AIOU is noted for its cost-effective policy to provide higher and lifelong education to people learning from their homes and places of work at a minimum cost through a specialised fund managed by the government.

AIOU is open to everyone and provides education to all without any discrimination.

==Administration and governance==
- Chancellor (President of Pakistan)
- Pro-Chancellor (Federal Minister for Education, Ministry of Federal Education and Professional Training)
- Vice-Chancellor (Chief Executive Officer/Head of the institution)
- Executive Council (Governing Body)

==Faculties and departments==
===Faculty of Arabic and Islamic Studies===
Established in 1974, the faculty was upgraded as the Faculty of Arabic and Islamic Studies in 1998, with the following departments:
- Arabic Language and Literature
- Hadith and Seerah
- Islamic Law (Fiqh)
- Islamic Thought, History and Culture
- Qur'an and Tafseer
The Faculty of Arabic and Islamic Studies also operates an Indexing and Abstracting Agency "Islamic Research Index". The Islamic Research Index is the first and largest repository of Arabic and Islamic Studies Research Journals.

===Faculty of Education===
Established in 1984, the Faculty of Education's origin predates the university. A National Institute of Education was established in 1973 as a part of the Federal Ministry of Education, to improve education at school levels through in-service training of Master Trainers. This institute became a part of the university in June 1975.

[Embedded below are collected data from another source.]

(** C7.  A sleep that a signal ends early is taken up again for the time
    that was left: an interrupted round of the loop goes on with the
    remainder as its request, and [msleep] of a non-negative time
    returns [true] only when the process has slept exactly the time
    asked for, however many signals arrived on the way. *)
Theorem msleep_resumes_until_elapsed (msec : Z) (w : world) :
  0 <= msec ->
  result (msleep msec w) = true
  /\ clock (final (msleep msec w)) = clock w + msec * 1000000
  /\ (forall (fuel : nat) (ts : timespec) (g : Z) (rest : list Z),
        timespec_valid ts = true ->
        signals w = g :: rest ->
        Z.max 0 g < timespec_ns ts ->
        msleep_loop (S fuel) ts w
        = msleep_loop fuel (timespec_of_ns (timespec_ns ts - Z.max 0 g))
            {| w_bus := w_bus w; errno := EINTR; signals := rest;
               clock := clock w + Z.max 0 g |}).
Proof.
  intros Hmsec. destruct (msleep_run msec w Hmsec) as (Hres & Hclock & _).
  split; [exact Hres|]. split; [exact Hclock|].
  intros fuel ts g rest Hts Hsig Hlt.
  cbn [msleep_loop]. unfold nanosleep. rewrite Hts, Hsig. cbn [negb]. cbn zeta.
  destruct (Z.ltb_spec (Z.max 0 g) (timespec_ns ts)) as [_|]; [|lia].
  cbn [negb Z.eqb andb errno]. now rewrite Z.eqb_refl.
Qed.

(** C8.  The constants of the register map, as the accessors use them:
    the device is addressed at 0x53; the mode goes to register 0x00 as
    0x02 (ALS) or 0x0A (UVS); the gain is register 0x05 and holds the
    ordinal 0 to 4; resolution and rate are register 0x04; the part id is
    register 0x06 and [main] goes on exactly when it reads 0xB2; the
    status is register 0x07; the measurement is read at 0x10, 0x11 and
    0x12 with the lowest byte at 0x10; the interrupt configuration is
    register 0x19. *)
Theorem register_map (sd : i2c_handle) (w : world) :
  (encode_mode ALS_MODE = 0x02 /\ encode_mode UVS_MODE = 0x0A
   /\ (forall m, events (set_mode sd m w)
                 = [(clock w, EvWrite 0x53 0x00 [encode_mode m])])
   /\ events (get_mode sd w) = [(clock w, EvRead 0x53 0x00 1)])
  /\ (map encode_gain [GAIN_1; GAIN_3; GAIN_6; GAIN_9; GAIN_18] = [0; 1; 2; 3; 4]
      /\ (forall g, events (set_gain sd g w)
                    = [(clock w, EvWrite 0x53 0x05 [encode_gain g])])
      /\ events (get_gain sd w) = [(clock w, EvRead 0x53 0x05 1)])
  /\ ((forall r t, events (set_res_meas_rate sd r t w)
                   = [(clock w, EvWrite 0x53 0x04 [encode_res_rate r t])])
      /\ events (get_res_meas_rate sd w) = [(clock w, EvRead 0x53 0x04 1)])
  /\ (events (get_part_id sd w) = [(clock w, EvRead 0x53 0x06 1)]
      /\ forall (argv : list string) (b : bus),
           (2 <= List.length argv)%nat ->
           i2c_connect (nth 1 argv EmptyString) (w_bus w) = (Some sd, b) ->
           (result (main argv w) = EXIT_SUCCESS <-> bus_read sd PART_ID_REG b = 0xB2))
  /\ events (get_status sd w) = [(clock w, EvRead 0x53 0x07 1)]
  /\ (events (read_raw_data sd w)
      = map (pair (clock w))
          [ EvRead 0x53 0x10 1; EvRead 0x53 0x11 1; EvRead 0x53 0x12 1;
            EvDbgPrint ("%hhu %hhu %hhu" ++ nl)
              [ ArgZ (data0_of sd (w_bus w)); ArgZ (data1_of sd (w_bus w));
                ArgZ (data2_of sd (w_bus w)) ] ]
      /\ result (read_raw_data sd w) mod 256 = bus_read sd 0x10 (w_bus w))
  /\ (events (get_int_conf_reg sd w) = [(clock w, EvRead 0x53 0x19 1)]
      /\ forall val, events (set_int_conf_reg sd val w)
                     = [(clock w, EvWrite 0x53 0x19 [to_uint8 val])]).
Proof.
  repeat match goal with |- _ /\ _ => split end; try reflexivity;
    try (intros; unfold set_mode, set_gain, set_res_meas_rate, set_int_conf_reg;
         now rewrite write_register_events).
  all: try (io_run; reflexivity).
  - intros argv b Hargc Hc.
    destruct (main_run_connected argv w sd b Hargc Hc) as [-> _].
    destruct (Z.eqb_spec (bus_read sd PART_ID_REG b) 178) as [Hid|Hid]; cbn [negb].
    + destruct (main_session_run sd (bus_read sd PART_ID_REG b)
                  (with_bus (bus_after_read sd PART_ID_REG b) w)) as [-> _].
      tauto.
    + split; [|contradiction]. unfold logExit, emit. io_run. discriminate.
  - rewrite read_raw_data_run. io_run. reflexivity.
  - rewrite read_raw_data_run. io_run.
    pose proof (bus_read_range sd (UV_DATA_REG + 0) (w_bus w)) as H0.
    pose proof (bus_read_range sd (UV_DATA_REG + 1)
                  (bus_after_read sd (UV_DATA_REG + 0) (w_bus w))) as H1.
    pose proof (bus_read_range sd (UV_DATA_REG + 2)
                  (bus_after_read sd (UV_DATA_REG + 1)
                     (bus_after_read sd (UV_DATA_REG + 0) (w_bus w)))) as H2.
    unfold data0_of, data1_of, data2_of. rewrite raw_data_bytes by assumption.
    change (UV_DATA_REG + 0) with 16 in *.
    set (d0 := bus_read sd 16 (w_bus w)) in *.
    set (d1 := bus_read sd (UV_DATA_REG + 1) _) in *.
    set (d2 := bus_read sd (UV_DATA_REG + 2) _) in *.
    replace (d2 * 65536 + d1 * 256 + d0) with (d0 + (d2 * 256 + d1) * 256) by lia.
    rewrite Z.mod_add by lia. apply Z.mod_small. lia.
Qed.

(** The device keeps what is written to it: a one-byte read of a
    register that was just written gives the byte written. *)
Definition stores_written_bytes : Prop :=
  forall (sd : i2c_handle) (reg v : Z) (b : bus),
    bus_read sd reg (bus_after_write sd reg [v] b) = to_uint8 v.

The Faculty of Education has the following departments:
- Adult and Continuing Education
- Distance and Non-Formal Education
- Educational Planning and Management
- Science Education
- Special Education
- Teacher Education (Secondary)
- Teacher Education (Elementary)

===Faculty of Sciences===
Renamed as Faculty of Sciences, the Faculty of Basic and Applied Sciences was established in 1982. It comprises the following nine departments:
- Agricultural Sciences
- Biology
- Botany
- Chemistry
- Information Technology
- Computer Science
- Engineering and Technology (Bachelor of Engineering in Telecommunications)
- Environmental Sciences
- Home and Health Sciences
- Mathematics and Statistics
- Physics
- Telecommunications

===Faculty of Social Sciences and Humanities===
The Faculty of Social Sciences and Humanities was established in 1982. The 16 departments of the faculty are:
- Business Administration
- Management Sciences
- Commerce
- Economics
- English Language and Applied Linguistics
- History
- Iqbal Studies
- Library and information sciences
- Mass Communication
- Pakistan Studies
- Pakistani languages
- Sociology, Social Work and Population Studies
- Gender and Women's Studies

===Future goals of AIOU===
- BS (4-Years) Specialization in Distance
- Non-Formal and Continuing Education
- Postgraduate Diploma in Educational Technology
- Postgraduate Diplomas in Distance Education
- Postgraduate Diplomas in Non-Formal Education
==Commemorative postage stamp==
Pakistan Post issued a commemorative postage stamp on 20 November 1999, on the university's 25th anniversary.